肝星状细胞（HSC）与窦内皮细胞（SEC）间相互作用在肝维化形成及血管发生过程中发挥重要作用，Notch受体信号是调节细胞间相互作用的重要信号并与纤维化的发生发展有关。我们前期研究发现肝内肌成纤维细胞可高表达Notch受体和配体，而抑制Notch受体信号能减少HSC活化和胶原合成。本课题拟从细胞和动物水平利用腺病毒载体过表达、siRNA基因沉默等技术研究上调和下调Notch受体信号对HSC活化、增殖、迁移、细胞外基质合成和SEC增殖、管腔形成、毛细血管化、超微结构的影响，以及Notch受体在HSC-SEC间所发挥调节作用。最后从慢性肝病肝纤维化演变过程中，探索慢性肝损伤过程中Notch受体在肝组织中的表达、定位及分布。从不同水平研究HSC、SEC及其相互作用，阐明Notch受体在肝纤维化形成及血管生成过程中的作用及机制，探索Notch受体作为肝纤维化治疗靶点的可行性。

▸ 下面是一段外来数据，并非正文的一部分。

(* ===== verification/Crypto.v ===== *)
(** The cryptographic surface: [crypto/Crypto.h], [mesh/MeshCrypto.h],
    [mesh/E2ECrypto.h] and [mesh/RouteMac.h].

    The primitives are mbedtls's and are a parameter (class [Crypto]); what the
    protocol relies on is stated as [CryptoLawful]: X25519 agreement, and that
    ChaCha20-Poly1305 is a deterministic authenticated encryption, i.e. opening
    succeeds exactly on what sealing the result would produce. *)
From S2P Require Import Prelude Config Wire Platform ErrorCore.

Class Crypto := {
  (** [mbedtls_ecdh_calc_secret] on little-endian keys. *)
  mb_x25519 : bytes → bytes → option bytes;
  (** HKDF-SHA256, empty salt: input key, info, output length. *)
  mb_hkdf : bytes → bytes → nat → option bytes;
  (** HMAC-SHA256: key, data. *)
  mb_hmac : bytes → bytes → option bytes;
  (** ChaCha20-Poly1305: key, nonce, AAD, plaintext; ciphertext and tag. *)
  mb_seal : bytes → bytes → bytes → bytes → option (bytes * bytes);
  mb_open : bytes → bytes → bytes → bytes → bytes → option bytes
}.

Class CryptoLawful (C : Crypto) := {
  x25519_public : bytes → bytes;
  x25519_agree : ∀ a b, mb_x25519 a (x25519_public b) = mb_x25519 b (x25519_public a);
  open_seal : ∀ k n a p c t, mb_seal k n a p = Some (c, t) → mb_open k n a c t = Some p;
  seal_open : ∀ k n a p c t, mb_open k n a c t = Some p → mb_seal k n a p = Some (c, t);
  seal_lengths : ∀ k n a p c t, mb_seal k n a p = Some (c, t) →
    length c = length p ∧ length t = 16%nat;
  hmac_length : ∀ k d m, mb_hmac k d = Some m → length m = 32%nat
}.

(** [sizeof(label) - 1] bytes of a string literal. *)
Definition label (s : string) : bytes :=
  (λ c, Z.of_nat (Ascii.nat_of_ascii c)) <$> String.list_ascii_of_string s.

(** [detail::reverse32]. *)
Definition reverse32 (b : bytes) : bytes := rev (take 32 b).

Definition E2E_AAD_LEN : nat := 24.
Definition E2E_NONCE_LEN : nat := 12.
Definition HOP_CTX_LEN : nat := 30.
Definition AUTH_PATH_LEN : nat := 8.

Definition buildNonce (msg : mesh_message) : bytes :=
  le_bytes 4 (epoch_num msg) ++ le_bytes 2 (seq_num msg) ++ take 6 (origin_mac_address msg).

Definition buildAad (msg : mesh_message) : bytes :=
  [proto_version msg; message_type msg] ++ le_bytes 4 (u32 (data_type msg)) ++
  take 6 (origin_mac_address msg) ++ take 6 (target_mac_address msg) ++
  le_bytes 4 (epoch_num msg) ++ le_bytes 2 (seq_num msg).

(** [routemac::buildHopContext]. *)
Definition buildHopContext (msg : mesh_message) (prev_hop this_hop : mac) : bytes :=
  take 6 (origin_mac_address msg) ++ take 6 (target_mac_address msg) ++
  le_bytes 4 (epoch_num msg) ++ le_bytes 2 (seq_num msg) ++ take 6 prev_hop ++ take 6 this_hop.

Section Crypto.
Context {E : Env} {C : Crypto}.

Definition x25519_shared (priv32BE peerPub32BE : bytes) : option bytes :=
  mb_x25519 (reverse32 priv32BE) (reverse32 peerPub32BE).

Definition hkdf_sha256 (ikm info : bytes) (outLen : nat) : option bytes := mb_hkdf ikm info outLen.
Definition hmac_sha256 (key data : bytes) : option bytes := mb_hmac key data.

(** Key generation draws from the platform's generator. *)
Definition x25519_keygen : W (option (bytes * bytes)) :=
  r <- ask env_keygen ;;
  match r with
  | Some (privLE, pubLE) =>
      let priv := reverse32 privLE in
      let pub := reverse32 pubLE in
      emit (EvKeygen priv pub true) ;;; wret (Some (priv, pub))
  | None => emit (EvKeygen [] [] false) ;;; wret None
  end.
(** The members a send leaves alone. *)
Lemma only_sending_fields n n' : only_sending n n' →
  peers n' = peers n ∧ enrollment n' = enrollment n ∧ currentMaster n' = currentMaster n ∧
  isMaster n' = isMaster n ∧ deviceMacAddress n' = deviceMacAddress n ∧
  neighbors n' = neighbors n ∧ routes n' = routes n ∧ replay n' = replay n ∧
  externalRecvCallback n' = externalRecvCallback n.
Proof. by intros (tx & ks & fp & l & ->). Qed.

Section Preserve.
Context {C : Crypto}.

Lemma node_wf_tx n tx : node_wf n → tx_wf tx → node_wf (upd_txState tx n).
Proof. intros [] ?. by split. Qed.
Lemma node_wf_fp n fp : node_wf n → node_wf (upd_forwardingPeer fp n).
Proof. intros []. by split. Qed.
Lemma node_wf_lru n l : node_wf n → lru_wf l → node_wf (upd_downlinkPeerLru l n).
Proof. intros [] ?. by split. Qed.
Lemma node_wf_ks n ks :
  node_wf n → fresh_cache (devicePrivateKey (enrollment n)) (peers n) ks →
  capacity_ ks = capacity_ (e2eKeys n) → node_wf (upd_e2eKeys ks n).
Proof. intros [] ? Hc. split; try done. cbn. by rewrite Hc. Qed.
Lemma node_wf_peers n ps :
  node_wf n → registry_wf ps → keeps_keys (peers n) ps → node_wf (upd_peers ps n).
Proof. intros [] ? ?. split; try done. by eapply fresh_cache_keeps. Qed.
End Preserve.
#[export] Hint Resolve node_wf_tx node_wf_fp node_wf_lru node_wf_ks node_wf_peers : lattice.
(** C11. Whatever a leaf transmits uplink: at most one frame leaves, to the
    enrolled master heard directly or a live neighbor strictly closer to it; if
    the leaf originated it and its type is a sealed one, it was sealed under the
    leaf's key with its current master and a nonce above the last sealed one, so
    no such payload ever leaves in plaintext; a frame relayed for another node
    leaves unmodified; and nothing of the node changes but its sequence numbers,
    key cache and forwarding slot. *)
Theorem transmitCore_seals type payload msgType msgOverride n w n' w' :
  node_wf n → transmitCore type payload msgType msgOverride false n w = Ok n' w' →
  only_sending n n' ∧ node_wf n' ∧
  (sent_frames (w_trace w') = sent_frames (w_trace w) ∨
   ∃ h f now, sent_frames (w_trace w') = (h, f) :: sent_frames (w_trace w) ∧
     hop_ok (currentMaster n) (peers n) (neighbors n) (deviceMacAddress n) now h ∧
     uplink_frame_ok n msgOverride f).
Proof.
  intros W. apply (wp_Ok _ _ (λ n' w', core_ok msgOverride n w n' w') (λ _, True)).
  by apply transmitCore_effect.
Qed.

Lemma relayEnrollmentUplink_effect msg n w :
  node_wf n →
  wp (relayEnrollmentUplink msg n) w
    (λ n' w', core_ok (Some (relay_step (deviceMacAddress n) msg)) n w n' w') (λ _, True).
Proof.
  intros W. unfold relayEnrollmentUplink.
  assert (∀ w', sent_frames (w_trace w') = sent_frames (w_trace w) → ∀ fp,
    core_ok (Some (relay_step (deviceMacAddress n) msg)) n w (upd_forwardingPeer fp n) w') as Hskip.
  { intros w' Hs fp. split_and!; [apply only_sending_fp|by apply node_wf_fp|by left]. }
  assert (upd_forwardingPeer (forwardingPeer n) n = n) as En by (by destruct n).
  destruct (mac_eq _ _). { apply wp_ret. rewrite <- En at 3. by apply Hskip. }
  destruct (_ <=? _). { apply wp_ret. rewrite <- En at 3. by apply Hskip. }
  destruct (now_ms_run w) as (us & Et). set (w1 := World _ _ _) in Et.
  destruct (findNextHop_run (forwardingPeer n) (currentMaster n) (peers n) (neighbors n)
              (deviceMacAddress n) (u64 us / 1000) w1) as (hop & fp & w2 & Ef & HQ & _).
  apply wp_bind. eapply wp_run; [exact Et|]. apply wp_bind. eapply wp_run; [exact Ef|].
  pose proof (appended_quiet _ _ HQ) as Hs. cbn in Hs. cbn [deviceMacAddress upd_forwardingPeer].
  destruct hop as [h|]; [|apply wp_ret; by apply Hskip].
  eapply wp_mono; [by apply transmitCore_effect, node_wf_fp| |done].
  intros n' w' (Ho & W' & Hcase). split_and!.
  - etrans; [apply only_sending_fp|done].
  - done.
  - by rewrite Hs in Hcase.
Qed.
End uplink_theorem.

(** * Downlink along the recorded route *)

(** The hops of a path buffer, in order. *)
Definition path_hops (p : bytes) (len : nat) : list mac :=
  (λ i, route_hop i p) <$> List.seq 0 len.

Lemma path_hops_route msg : route_hops msg = path_hops (route_path msg) (Z.to_nat (route_len msg)).
Proof. done. Qed.

Lemma route_hop_splice_same i (m : mac) p :
  length m = 6%nat → (i * 6 + 6 <= length p)%nat → route_hop i (splice (i * 6) m p) = m.
Proof. intros Hm Hp. unfold route_hop. rewrite <- Hm at 2. apply slice_splice_same. lia. Qed.

Lemma slice_splice_after (i j n : nat) (src l : bytes) :
  (i + length src <= length l)%nat → (i + length src <= j)%nat →
  slice j n (splice i src l) = slice j n l.
Proof.
  intros H Hj. unfold slice, splice.
  rewrite !drop_app, !drop_drop, length_take.
  replace (j - i `min` length l)%nat with (length src + (j - (i + length src)))%nat by lia.
  rewrite drop_ge by (rewrite length_take; lia). rewrite drop_ge by lia. cbn. f_equal. f_equal. lia.
Qed.

Lemma route_hop_splice_other i j (m : mac) p :
  length m = 6%nat → (i * 6 + 6 <= length p)%nat → i ≠ j →
  route_hop j (splice (i * 6) m p) = route_hop j p.
Proof.
  intros Hm Hp Hij. unfold route_hop.
  destruct (Nat.lt_ge_cases i j); [apply slice_splice_after|apply slice_splice_before]; lia.
Qed.

(** The loop invariant of the reversal. *)
Lemma reverse_path_loop p len dst k :
  length p = 48%nat → length dst = 48%nat → (len <= 8)%nat → (k <= len)%nat →
  let out := fold_left (λ acc i, splice (i * 6) (slice ((len - 1 - i) * 6) 6 p) acc)
               (List.seq 0 k) dst in
  length out = 48%nat ∧ ∀ i, (i < k)%nat → route_hop i out = route_hop (len - 1 - i) p.
Proof.
  intros Hp Hd Hl. induction k as [|k IH]; intros Hk; [cbn; split; [done|lia]|].
  rewrite seq_S, fold_left_app. cbn [fold_left Nat.add].
  destruct IH as [Hout Hh]; [lia|]. revert Hout Hh. cbn zeta.
  generalize (fold_left (λ acc i, splice (i * 6) (slice ((len - 1 - i) * 6) 6 p) acc)
                (List.seq 0 k) dst).
  intros out Hout Hh.
  assert (length (slice ((len - 1 - k) * 6) 6 p) = 6%nat) as Hs by (apply slice_length; lia).
  split; [rewrite length_splice; lia|]. intros i Hi. destruct (decide (i = k)) as [->|Hne].
  - rewrite route_hop_splice_same by lia. done.
  - rewrite route_hop_splice_other by lia. apply Hh. lia.
Qed.

Lemma path_hops_lookup p len i :
  path_hops p len !! i = if (i <? len)%nat then Some (route_hop i p) else None.
Proof.
  unfold path_hops. rewrite list_lookup_fmap. destruct (Nat.ltb_spec i len).
  - by rewrite lookup_seq_lt.
  - by rewrite lookup_seq_ge.
Qed.

Lemma length_path_hops p len : length (path_hops p len) = len.
Proof. unfold path_hops. by rewrite length_fmap, length_seq. Qed.

Lemma reverse_path_hops p len dst :
  length p = 48%nat → length dst = 48%nat → (len <= 8)%nat →
  path_hops (reverse_path p len dst) len = reverse (path_hops p len).
Proof.
  intros Hp Hd Hl. destruct (reverse_path_loop p len dst len Hp Hd Hl ltac:(lia)) as [_ H].
  apply list_eq. intros i. rewrite path_hops_lookup. destruct (Nat.ltb_spec i len) as [Hi|Hi].
  - rewrite reverse_lookup by (rewrite length_path_hops; lia).
    rewrite length_path_hops, path_hops_lookup.
    destruct (Nat.ltb_spec (len - S i) len); [|lia].
    unfold reverse_path. rewrite H by done. do 2 f_equal. lia.
  - symmetry. apply lookup_ge_None. rewrite length_reverse, length_path_hops. done.
Qed.

Section downlink_theorem.
Context {E : Env} {C : Crypto} {Pr : Protocol}.

(** The relay path the master has on record for a node, if any. *)
Definition known_route (n : Node) (dest : mac) : option (list mac) :=
  t ← routes n;
  '(p, len) ← lookup t dest (zeros 48);
  if 0 <? len then Some (path_hops p (Z.to_nat len)) else None.

(** The same sealed frame, up to the plaintext route header. *)
Definition same_sealed (f s : mesh_message) : Prop :=
  same_header f s ∧ data f = data s ∧ auth_tag f = auth_tag s ∧ hop_count f = hop_count s.

(** What a sealed downlink [s] for [dest] puts on the air, newest first. *)
Definition downlink_sent (n : Node) (dest : mac) (s : mesh_message)
    (sent : list (mac * mesh_message)) : Prop :=
  match known_route n dest with
  | Some hops =>
      ∃ first f, head (reverse hops) = Some first ∧ same_sealed f s ∧
        route_hops f = reverse hops ∧ route_len f = Z.of_nat (length hops) ∧
        (length hops <= 8)%nat ∧
        sent = if mac_eq first (deviceMacAddress n) then [] else [(first, f)]
  | None =>
      sent = rev ((λ m, (m, set_route 0 (route_path s) s)) <$>
                  filter (λ m, m ≠ deviceMacAddress n) (p_mac <$> peerMacs (peers n)))
  end.

Lemma lookup_bounds t m out p len :
  routes_wf t → length out = 48%nat → lookup t m out = Some (p, len) →
  0 <= len <= 8 ∧ length p = 48%nat.
Proof.
  intros [W F] Ho. rewrite lookup_slot. intros (e & He & [= -> ->])%fmap_Some.
  assert (e ∈ t) as Hin.
  { unfold slot_lookup in He. apply bind_Some in He as (i & _ & He).
    by eapply list_elem_of_lookup_2. }
  rewrite Forall_forall in F. destruct (F e Hin) as [Hlen Hp]. unfold MAX_HOPS in Hlen.
  split; [lia|]. destruct (_ =? 0); cbn [negb]; [done|].
  rewrite length_splice; [done|]. rewrite length_take. lia.
Qed.

Lemma route_downlink_run dest s n w :
  node_wf n → length (route_path s) = 48%nat →
  ∃ l w' sent, route_downlink dest s n w = Ok (upd_downlinkPeerLru l n) w' ∧ lru_wf l ∧
    sent_frames (w_trace w') = sent ++ sent_frames (w_trace w) ∧ downlink_sent n dest s sent.
Proof.
  intros W Hrp. unfold route_downlink, downlink_sent, known_route.
  destruct (broadcast_run (set_route 0 (route_path s) s) (peers n)
              (deviceMacAddress n) w) as (wf & Ef & Hf).
  assert (∃ l w' sent, (broadcastToAllPeers (set_route 0 (route_path s) s) (peers n)
                          (deviceMacAddress n);;; wret n) w = Ok (upd_downlinkPeerLru l n) w' ∧
    lru_wf l ∧ sent_frames (w_trace w') = sent ++ sent_frames (w_trace w) ∧
    sent = rev ((λ m, (m, set_route 0 (route_path s) s)) <$>
                filter (λ m, m ≠ deviceMacAddress n) (p_mac <$> peerMacs (peers n)))) as Hflood.
  { exists (downlinkPeerLru n), wf. eexists. split_and!; [|apply W|exact Hf|done].
    unfold wbind. rewrite Ef. by destruct n. }
  destruct (routes n) as [t|] eqn:Hr; [|exact Hflood]. cbn [mbind option_bind].
  destruct (lookup t dest (zeros 48)) as [[p len]|] eqn:Hl; [|exact Hflood].
  cbn [mbind option_bind]. destruct (Z.ltb_spec 0 len) as [Hpos|Hpos]; cbn [negb]; [|exact Hflood].
  clear Hflood. apply (lookup_bounds _ _ _ _ _ (nwf_routes n W t Hr)) in Hl as [Hlen Hp]; [|done].
  unfold downlinkRouteLenExceedsMaxHops, MAX_HOPS. destruct (Z.ltb_spec 8 len); [lia|].
  set (f := set_route _ _ s).
  assert (route_hops f = reverse (path_hops p (Z.to_nat len))) as Hhops.
  { rewrite path_hops_route. cbn. apply reverse_path_hops; [done..|lia]. }
  assert (head (reverse (path_hops p (Z.to_nat len))) = Some (route_hop 0 (route_path f))) as Hhd.
  { rewrite <- Hhops, path_hops_route, head_lookup, path_hops_lookup.
    destruct (Nat.ltb_spec 0 (Z.to_nat (route_len f))); [done|]. cbn in *. lia. }
  destruct (registerDownlinkPeer_lru (downlinkPeerLru n) (route_hop 0 (route_path f)) (peers n)
              (currentMaster n) w (nwf_lru n W)) as (w1 & Er).
  pose proof (emits_Ok _ _ _ _ _ (registerDownlinkPeer_quiet _ _ _ _) Er) as HQ%appended_quiet.
  set (l' := if lru_exempt _ _ _ then _ else _) in Er.
  assert (lru_wf l').
  { subst l'. destruct (lru_exempt _ _ _); [apply forget_wf|apply lru_touch_wf]; apply W. }
  destruct (sendMessage_sent (route_hop 0 (route_path f)) f (deviceMacAddress n) w1) as (w2 & Es & Hs).
  exists l', w2. eexists. split_and!; [|done|by rewrite Hs, HQ|].
  - unfold wbind. rewrite Er, Es. done.
  - exists (route_hop 0 (route_path f)), f. split_and!; try done.
    + rewrite length_path_hops. subst f. cbn [route_len set_route]. lia.
    + rewrite length_path_hops. lia.
Qed.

The interaction between hepatic stellate cells (HSC) and sinusoidal endothelial cells (SEC) plays an important role in the hepatic fibrogenesis and angiogenesis.Notch receptor signaling is an important signal to regulate cell interaction and it also is associated with hepatic fibrogenesis.The present study suggest that there may have a potential relationship between Notch and fibrogenesis.Our preliminary study showed that intrahepatic myofibrobasts were found high expression of Notch ligands and receptors in patients with liver cirrhosis, in vitro experiments suggested that inhibition of Notch receptor signaling could reduce HSC activation and collagen synthesis.In order to explore the mechanism of the Notch receptor in the hepatic fibrogenesis and angiogenesis in chronic liver injury，this project intends to research the impact of down- and up-regulation Notch receptor signaling by adenovirus vector overexpression and siRNA gene silencing technologies on the activation, proliferation, migration, extracellular matrix synthesis of HSC, and the proliferation, tube formation, capillarization，ultrastructure of SEC from cell and animal levels.The cross-talks between HSC and SEC will also be studied. Finally, we dynamically study the relationship of Notch receptors expression with fibrogenesis and angiogenesis in the evolution of hepatic fibrosis from human level.From HSC, SEC and their interactions, animal and human level， we will clarify the role and mechanism of Notch receptors in the process of hepatic fibrogenesis and angiogenesis for exploring the feasibility of Notch recrptors as a therapeutic targetof liver fibrosis.